Incrédula, se llevó una mano a la boca y otra a la cabeza tratando de tranquilizar su pulso desbocado. Temblando, volvió a tomar una de las misivas y, de nuevo, quedó estupefacta. No lo había imaginado, eran las cartas que el intruso había robado de su cuarto.

Entonces, ¿Andrew Bladeston era el ladrón? ¿Qué motivo tenía para querer obtener esas cartas? ¿O en realidad buscaba el mapa? En ese caso, ¿por qué se las había llevado si con su conocimiento se habría percatado al instante de que no era lo que buscaba? ¿O es que había decidido utilizarlas para chantajearla si ella se negaba a colaborar en la misión?

Una nueva incógnita la paralizó por completo: tal vez Andrew era el caballero desconocido y, al descubrir que ella era la dama anónima, se había arrepentido y decidido recuperar toda la evidencia que lo comprometía. ¡No, no, no! Él no podía ser el mismo hombre que había escrito esas dulces y románticas cartas, no.

Desesperada, se paseó por la habitación, obligando a su cerebro a sopesar todas las opciones.
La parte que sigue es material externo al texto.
(** The decision to close outlives everything but a login. *)
Lemma unwritten_closing fd addr fds s0 w1 w2 :
  session srv fuel fd addr fds s0 w1 ->
  control_write_cb (conn w1) = Some disable_connection_cb ->
  unwritten w1 w2 -> authenticated (conn w2) = false ->
  control_write_cb (conn w2) = Some disable_connection_cb.
Proof.
  intros Hs Hcb. induction 1 as [|w e w' Hw IH Hne He E|w s _ IH]; intros Ha; [done| |by apply IH].
  pose proof (not_logged_in _ _ _ E Ha) as Haw.
  destruct (session_bare _ _ _ _ _ _ _ (unwritten_session _ _ _ _ _ _ Hs Hw) Haw) as [Hbare _].
  destruct (handle_event_armed false e w w' Hbare Haw He (or_introl Hne) E)
    as (_ & _ & [Ha'|[_ Hc]]); [congruence|].
  apply Hc; [done|by apply IH].
Qed.

(** The reply is written: the bufferevent is freed and the loop told to end. *)
Lemma close_run h (w : world S) :
  bev (conn w) = Some h -> live (handles w) !! h = Some KControlBev ->
  control_write_cb (conn w) = Some disable_connection_cb ->
  exists w', handle_event srv fuel ControlWritten w = Ok (tt, w') /\
    stopped w' = true /\ live (handles w') !! h = None /\
    trace w' = trace w ++ [Did (CBevDisable h) tt; Did (CBevFree h) tt; Did CLoopbreak tt].
Proof.
  intros Hb Hl Hcb. cbn [handle_event]. erewrite act_bind_run; [|done]. rewrite Hb. unfold on_write.
  erewrite act_bind_run; [|done]. rewrite Hcb. cbn [run_callback].
  unfold run_disable_connection_cb, bufferevent_disable, bufferevent_free.
  unfold mbind, act_bind, do_call, forget, put.
  rewrite (use_live w is_bev KControlBev) by done.
  destruct (sys_step (CBevDisable h) (sys w)) as [[] s1].
  rewrite (use_live _ is_bev KControlBev) by done. cbn [sys handles conn trace].
  destruct (sys_step (CBevFree h) s1) as [[] s2]. cbn [sys handles conn trace].
  destruct (sys_step CLoopbreak s2) as [[] s3]. cbn [sys handles conn trace].
  eexists. split; [done|]. rewrite <- !app_assoc. split_and!; [|apply lookup_delete_eq|done].
  unfold stopped. cbn [trace]. rewrite !existsb_app. cbn [existsb is_loopbreak app].
  by rewrite !orb_true_r.
Qed.
End Idle.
Una idea apareció en su caótica mente, a lo mejor Andrew había descubierto que West era el verdadero caballero desconocido y robó las cartas para usurpar ese lugar.

El fuerte silbido semejante a un águila interrumpió sus cavilaciones. Alarmada, sopló las velas que delatarían su presencia y se apresuró a devolver las cartas a su sitio, cerró el cajón y corrió hacia el ropero para volver a guardar la llave.

—Quieto o disparo —gruñó una voz grave a su espalda, y ella se petrificó bajo el frío cañón del arma apoyada en su nuca.